Lemma Cli_terberg_no_empty row :
  Forall (λ kv, Reads.no_empty kv.2) (Cli.terberg_record row).
Proof.
  rewrite Cli_terberg_record_unfold.
  repeat (constructor;
          [first [done | apply no_empty_clean | apply no_empty_terms
                 | apply no_empty_py_or;
                   first [apply no_empty_clean | apply no_empty_code]]|]).
  constructor.
Qed.

Lemma Cli_venti_no_empty row :
  Forall (λ kv, Reads.no_empty kv.2) (Cli.venti_record row).
Proof.
  rewrite Cli_venti_record_unfold.
  repeat (constructor;
          [first [done | apply no_empty_clean | apply no_empty_terms
                 | apply no_empty_normalize_alert_code
                 | apply no_empty_join_labeled
                 | apply no_empty_py_or;
                   first [apply no_empty_clean
                         | apply no_empty_normalize_alert_code]]|]).
  constructor.
Qed.

End no_empty_facts.

(** X6. No field of a record is an empty string: in a Terberg and in a
    Venti record, of either file, each field is null, a string that is not
    empty, or a list of strings that are not empty. In particular an alert
    code, an action and a notes field are never empty strings. *)
Theorem records_hold_no_empty_string (row : Pandas.Series) :
  Forall (λ kv, Reads.no_empty kv.2) (Cli.terberg_record row) ∧
  Forall (λ kv, Reads.no_empty kv.2) (Cli.venti_record row) ∧
  Forall (λ kv, Reads.no_empty kv.2) (Gui.terberg_record row) ∧
  Forall (λ kv, Reads.no_empty kv.2) (Gui.venti_record row).
Proof.
  rewrite Gui_terberg_record_Cli, Gui_venti_record_Cli.
  auto using Cli_terberg_no_empty, Cli_venti_no_empty.
Qed.

(** ** Code, title and action of a record *)

Section display_more.
Import PyStr Pandas Dict.

Lemma field_unfold (record : dict) key o :
  getitem record key = Some (of_opt o) → Spec.field record key = o.
Proof. unfold Spec.field. intros ->. by destruct o. Qed.

Lemma Cli_terberg_code_field row :
  Spec.field (Cli.terberg_record row) "code_display"
  = match Cli.clean (get row "SPN"), Cli.clean (get row "FMI") with
    | Some s, Some f => Some ("SPN " +:+ s +:+ " FMI " +:+ f)
    | Some s, None => Some ("SPN " +:+ s)
    | None, _ => Cli.clean (get row "Foutcode")
    end.
Proof.
  erewrite field_unfold; [|rewrite Cli_terberg_record_unfold; reflexivity].
  rewrite !Cli_clean_truthy.
  destruct (Cli.clean (get row "SPN")), (Cli.clean (get row "FMI")); done.
Qed.

Lemma Cli_terberg_title_field row :
  Spec.field (Cli.terberg_record row) "title"
  = match Cli.clean (get row "Foutcode") with
    | Some c => Some c
    | None => Spec.field (Cli.terberg_record row) "code_display"
    end.
Proof.
  rewrite Cli_terberg_code_field.
  erewrite field_unfold; [|rewrite Cli_terberg_record_unfold; reflexivity].
  rewrite py_or_clean.
  destruct (Cli.clean (get row "Foutcode")) as [c|]; [done|].
  rewrite !Cli_clean_truthy.
  destruct (Cli.clean (get row "SPN")), (Cli.clean (get row "FMI")); done.
Qed.

Lemma Cli_venti_title_field row :
  Spec.field (Cli.venti_record row) "title"
  = match Cli.clean (get row "Alert message") with
    | Some m => Some m
    | None => Cli.normalize_alert_code (get row "Alert Fault code #")
    end.
Proof.
  erewrite field_unfold; [|rewrite Cli_venti_record_unfold; reflexivity].
  apply py_or_clean.
Qed.

End display_more.

(** X7. In a Terberg record code_display is null exactly when title is,
    and that is exactly when the row has neither an SPN nor a Foutcode;
    the two fields differ only when the row has both an SPN and a
    Foutcode. An FMI alone never gives a code. *)
Theorem terberg_code_title_together (row : Pandas.Series) :
  let r := Cli.terberg_record row in
  let spn := Cli.clean (Pandas.get row "SPN") in
  let foutcode := Cli.clean (Pandas.get row "Foutcode") in
  (Spec.field r "code_display" = None ↔ Spec.field r "title" = None) ∧
  (Spec.field r "title" = None ↔ spn = None ∧ foutcode = None) ∧
  match spn, foutcode with
  | Some _, Some c =>
      Spec.field r "title" = Some c ∧
      Spec.field r "code_display" ≠ None
  | _, _ => Spec.field r "title" = Spec.field r "code_display"
  end.
Proof.
  intros r spn foutcode. subst r.
  rewrite Cli_terberg_title_field, Cli_terberg_code_field.
  fold spn foutcode.
  destruct spn as [s|], foutcode as [c|],
    (Cli.clean (Pandas.get row "FMI")) as [f|]; intuition congruence.
Qed.

Section venti_more.
Import PyStr Pandas Dict.

Lemma cleaned_survives_Some label v :
  Spec.cleaned (Some v) → Spec.survives (label, Some v) = true.
Proof.
  intros [Hv Hs]. unfold Spec.survives. simpl. rewrite Hs.
  by destruct (String.eqb_spec v "").
Qed.

Lemma join_labeled_None fields :
  Forall (λ f, Spec.cleaned f.2) fields →
  Cli.join_labeled fields = None ↔ Forall (λ f, f.2 = None) fields.
Proof.
  intros H. rewrite Cli_join_labeled_spec. unfold Spec.join_with.
  assert (List.filter Spec.survives fields = [] ↔ Forall (λ f, f.2 = None) fields)
    as <-.
  { induction H as [|[label [v|]] l Hf _ IH]; [done| |].
    - simpl. rewrite (cleaned_survives_Some label v Hf).
      split; [done|]. intros Hall. by apply Forall_cons in Hall as [? _].
    - simpl. rewrite IH. split; [by constructor|].
      intros Hall. by apply Forall_cons in Hall as [_ ?]. }
  by destruct (List.filter Spec.survives fields).
Qed.

Lemma join_labeled_line a label e b :
  Spec.cleaned (Some e) →
  ∃ before after,
    Cli.join_labeled (a ++ (label, Some e) :: b)
    = Some (join newline (before ++ (label +:+ ": " +:+ e) :: after)).
Proof.
  intros He. exists (map Spec.trimmed_line (List.filter Spec.survives a)),
                    (map Spec.trimmed_line (List.filter Spec.survives b)).
  rewrite Cli_join_labeled_spec. unfold Spec.join_with.
  rewrite List.filter_app. simpl List.filter at 2.
  rewrite (cleaned_survives_Some label e He).
  assert (Spec.trimmed_line (label, Some e) = label +:+ ": " +:+ e) as <-.
  { unfold Spec.trimmed_line. simpl. by destruct He as [_ ->]. }
  change (Spec.trimmed_line (label, Some e)
          :: map Spec.trimmed_line (List.filter Spec.survives b))
    with (map Spec.trimmed_line ((label, Some e) :: List.filter Spec.survives b)).
  rewrite <- map_app.
  by destruct (List.filter Spec.survives a).
Qed.

Lemma Cli_venti_fields row :
  let r := Cli.venti_record row in
  Spec.field r "code_display"
  = Cli.normalize_alert_code (get row "Alert Fault code #") ∧
  Spec.field r "alert_code"
  = Cli.normalize_alert_code (get row "Alert Fault code #") ∧
  Spec.field r "action"
  = Cli.join_labeled
      [ ("AVC Action", Cli.clean (get row "AVC Action"));
        ("Remote Operator Action", Cli.clean (get row " Remote Operator Action"));
        ("Vehicle immediate response", Cli.clean (get row "Vehicle immediate response"));
        ("Ops Troubleshoot Guide", Cli.clean (get row "Ops Troubleshoot Guide")) ] ∧
  Spec.field r "notes"
  = Cli.join_labeled
      [ ("Notes", Cli.clean (get row "Notes"));
        ("Internal Comments", Cli.clean (get row "Internal Comments")) ] ∧
  Spec.field r "effect" = Cli.clean (get row "Vehicle immediate response").
Proof.
  intros r. subst r.
  repeat split; apply field_unfold; rewrite Cli_venti_record_unfold; reflexivity.
Qed.

End venti_more.

(** X8. In a Venti record code_display is the alert code; title is null
    exactly when the row has neither an alert message nor an alert code;
    action is null exactly when the four cells it is made of are all
    empty, and notes exactly when its two cells are; and whenever effect
    is not null, action is not null either and has the line
    "Vehicle immediate response: " followed by the effect. *)
Theorem venti_title_action_effect (row : Pandas.Series) :
  let r := Cli.venti_record row in
  Spec.field r "code_display" = Spec.field r "alert_code" ∧
  (Spec.field r "title" = None
   ↔ Cli.clean (Pandas.get row "Alert message") = None ∧
     Spec.field r "alert_code" = None) ∧
  (Spec.field r "action" = None
   ↔ Forall (λ k, Cli.clean (Pandas.get row k) = None)
            [ "AVC Action"; " Remote Operator Action";
              "Vehicle immediate response"; "Ops Troubleshoot Guide" ]) ∧
  (Spec.field r "notes" = None
   ↔ Forall (λ k, Cli.clean (Pandas.get row k) = None)
            [ "Notes"; "Internal Comments" ]) ∧
  match Spec.field r "effect" with
  | Some e =>
      ∃ before after,
        Spec.field r "action"
        = Some (PyStr.join PyStr.newline
                  (before ++ ("Vehicle immediate response: " +:+ e) :: after))
  | None => True
  end.
Proof.
  intros r. subst r.
  rewrite Cli_venti_title_field.
  destruct (Cli_venti_fields row) as (-> & -> & -> & -> & ->).
  split; [done|]. split.
  { destruct (Cli.clean (Pandas.get row "Alert message")); intuition congruence. }
  split.
  { rewrite join_labeled_None
      by (repeat constructor; apply Cli_clean_cleaned).
    rewrite !Forall_cons, !Forall_nil. done. }
  split.
  { rewrite join_labeled_None
      by (repeat constructor; apply Cli_clean_cleaned).
    rewrite !Forall_cons, !Forall_nil. done. }
  pose proof (Cli_clean_cleaned (Pandas.get row "Vehicle immediate response")) as He.
  destruct (Cli.clean (Pandas.get row "Vehicle immediate response")) as [e|]; [|done].
  apply (join_labeled_line
           [ ("AVC Action", Cli.clean (Pandas.get row "AVC Action"));
             ("Remote Operator Action",
              Cli.clean (Pandas.get row " Remote Operator Action")) ]
           "Vehicle immediate response" e
           [ ("Ops Troubleshoot Guide",
              Cli.clean (Pandas.get row "Ops Troubleshoot Guide")) ] He).
Qed.

(** ** Search terms and the fields they come from *)

Section terms_more.
Import PyStr Pandas Dict.

Lemma length_remove_dups_le (l : list string) :
  (length (remove_dups l) ≤ length l)%nat.
Proof.
  induction l as [|x l IH]; [done|]. simpl.
  destruct (decide_rel elem_of x l); simpl; lia.
Qed.

Lemma length_truthy_items candidates :
  (length (truthy_items candidates) ≤ length candidates)%nat.
Proof.
  induction candidates as [|t l IH]; [done|].
  assert (truthy_items (t :: l)
          = (if truthy t then option_list t else []) ++ truthy_items l) as ->.
  { unfold truthy_items. simpl. by destruct (truthy t), t. }
  rewrite length_app. destruct (truthy t), t; simpl; lia.
Qed.

Lemma length_sorted_items candidates :
  (length (sorted (list_to_set (truthy_items candidates))) ≤ length candidates)%nat.
Proof.
  rewrite (sorted_list_to_set _ (truthy_items candidates)) by done.
  rewrite merge_sort_Permutation.
  etrans; [apply length_remove_dups_le|apply length_truthy_items].
Qed.

Lemma Cli_terberg_terms row :
  Reads.terms (Cli.terberg_record row)
  = sorted (list_to_set (truthy_items
      [ (if truthy (Cli.clean (get row "SPN")) && truthy (Cli.clean (get row "FMI"))
         then Some ("SPN " +:+ fmt (Cli.clean (get row "SPN")) +:+ " FMI "
                    +:+ fmt (Cli.clean (get row "FMI")))
         else if truthy (Cli.clean (get row "SPN"))
              then Some ("SPN " +:+ fmt (Cli.clean (get row "SPN")))
              else None);
        Cli.clean (get row "Foutcode");
        Cli.clean (get row "Omschrijving") ])).
Proof. reflexivity. Qed.

Lemma Cli_venti_terms row :
  Reads.terms (Cli.venti_record row)
  = sorted (list_to_set (truthy_items
      [ Cli.normalize_alert_code (get row "Alert Fault code #");
        Cli.clean (get row "Alert message");
        Cli.clean (get row "Meaning");
        Cli.clean (get row "Associated Reasons");
        Cli.clean (get row "Categorization") ])).
Proof. reflexivity. Qed.

Lemma Cli_terberg_description_field row :
  Spec.field (Cli.terberg_record row) "description"
  = Cli.clean (get row "Omschrijving").
Proof. apply field_unfold. rewrite Cli_terberg_record_unfold. reflexivity. Qed.

Lemma Cli_venti_plain_fields row :
  let r := Cli.venti_record row in
  Spec.field r "description" = Cli.clean (get row "Meaning") ∧
  Spec.field r "cause" = Cli.clean (get row "Associated Reasons") ∧
  Spec.field r "category" = Cli.clean (get row "Categorization").
Proof.
  intros r. subst r.
  repeat split; apply field_unfold; rewrite Cli_venti_record_unfold; reflexivity.
Qed.

Lemma Some_nonempty (o : option string) x :
  Reads.no_empty (of_opt o) → Some x = o → x ≠ "".
Proof. by intros H <-. Qed.

End terms_more.

(** X9. The search terms of a Terberg record are exactly the values of
    its code_display, title and description that are not null, so there
    are at most three; those of a Venti record are exactly the values of
    its alert_code, title, description, cause and category that are not
    null, so there are at most five. *)
Theorem search_terms_are_fields (row : Pandas.Series) :
  let t := Cli.terberg_record row in
  let v := Cli.venti_record row in
  (∀ x, x ∈ Reads.terms t
        ↔ Some x ∈ map (Spec.field t) ["code_display"; "title"; "description"]) ∧
  (length (Reads.terms t) ≤ 3)%nat ∧
  (∀ x, x ∈ Reads.terms v
        ↔ Some x ∈ map (Spec.field v)
                       ["alert_code"; "title"; "description"; "cause"; "category"]) ∧
  (length (Reads.terms v) ≤ 5)%nat.
Proof.
  intros t v. subst t v. split; [|split; [|split]].
  - intros x. rewrite Cli_terberg_terms, elem_of_sorted_items. simpl map.
    rewrite Cli_terberg_title_field, Cli_terberg_code_field,
      Cli_terberg_description_field, !Cli_clean_truthy.
    pose proof (Some_nonempty (Cli.clean (Pandas.get row "Foutcode")) x
                  (no_empty_clean _)) as Hf.
    pose proof (Some_nonempty (Cli.clean (Pandas.get row "Omschrijving")) x
                  (no_empty_clean _)) as Hd.
    rewrite !elem_of_cons, !elem_of_nil.
    destruct (Cli.clean (Pandas.get row "SPN")) as [s|],
      (Cli.clean (Pandas.get row "FMI")) as [f|],
      (Cli.clean (Pandas.get row "Foutcode")) as [c|]; simpl;
      (split; [intuition congruence|]);
      (intros H; split; [|intuition congruence]);
      (destruct H as [H|[H|[H|[]]]]; auto; injection H as ->; done).
  - rewrite Cli_terberg_terms. apply length_sorted_items.
  - intros x. rewrite Cli_venti_terms, elem_of_sorted_items. simpl map.
    rewrite Cli_venti_title_field.
    destruct (Cli_venti_fields row) as (_ & -> & _).
    destruct (Cli_venti_plain_fields row) as (-> & -> & ->).
    pose proof (Some_nonempty _ x (no_empty_normalize_alert_code
                  (Pandas.get row "Alert Fault code #"))) as Ha.
    pose proof (Some_nonempty (Cli.clean (Pandas.get row "Alert message")) x
                  (no_empty_clean _)) as Hm.
    pose proof (Some_nonempty (Cli.clean (Pandas.get row "Meaning")) x
                  (no_empty_clean _)) as Hd.
    pose proof (Some_nonempty (Cli.clean (Pandas.get row "Associated Reasons")) x
                  (no_empty_clean _)) as Hc.
    pose proof (Some_nonempty (Cli.clean (Pandas.get row "Categorization")) x
                  (no_empty_clean _)) as Hg.
    rewrite !elem_of_cons, !elem_of_nil.
    destruct (Cli.clean (Pandas.get row "Alert message")) as [m|];
      intuition congruence.
  - rewrite Cli_venti_terms. apply length_sorted_items.
Qed.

************

# TASK STATEMENT
What is asked for is an exact copy of the lines above from the one containing "rewrite length_app. destruct" through the one containing "Proof. apply field_unfold.", and only those.

# YOUR RESPONSE
  rewrite length_app. destruct (truthy t), t; simpl; lia.
Qed.

Lemma length_sorted_items candidates :
  (length (sorted (list_to_set (truthy_items candidates))) ≤ length candidates)%nat.
Proof.
  rewrite (sorted_list_to_set _ (truthy_items candidates)) by done.
  rewrite merge_sort_Permutation.
  etrans; [apply length_remove_dups_le|apply length_truthy_items].
Qed.

Lemma Cli_terberg_terms row :
  Reads.terms (Cli.terberg_record row)
  = sorted (list_to_set (truthy_items
      [ (if truthy (Cli.clean (get row "SPN")) && truthy (Cli.clean (get row "FMI"))
         then Some ("SPN " +:+ fmt (Cli.clean (get row "SPN")) +:+ " FMI "
                    +:+ fmt (Cli.clean (get row "FMI")))
         else if truthy (Cli.clean (get row "SPN"))
              then Some ("SPN " +:+ fmt (Cli.clean (get row "SPN")))
              else None);
        Cli.clean (get row "Foutcode");
        Cli.clean (get row "Omschrijving") ])).
Proof. reflexivity. Qed.

Lemma Cli_venti_terms row :
  Reads.terms (Cli.venti_record row)
  = sorted (list_to_set (truthy_items
      [ Cli.normalize_alert_code (get row "Alert Fault code #");
        Cli.clean (get row "Alert message");
        Cli.clean (get row "Meaning");
        Cli.clean (get row "Associated Reasons");
        Cli.clean (get row "Categorization") ])).
Proof. reflexivity. Qed.

Lemma Cli_terberg_description_field row :
  Spec.field (Cli.terberg_record row) "description"
  = Cli.clean (get row "Omschrijving").
Proof. apply field_unfold. rewrite Cli_terberg_record_unfold. reflexivity. Qed.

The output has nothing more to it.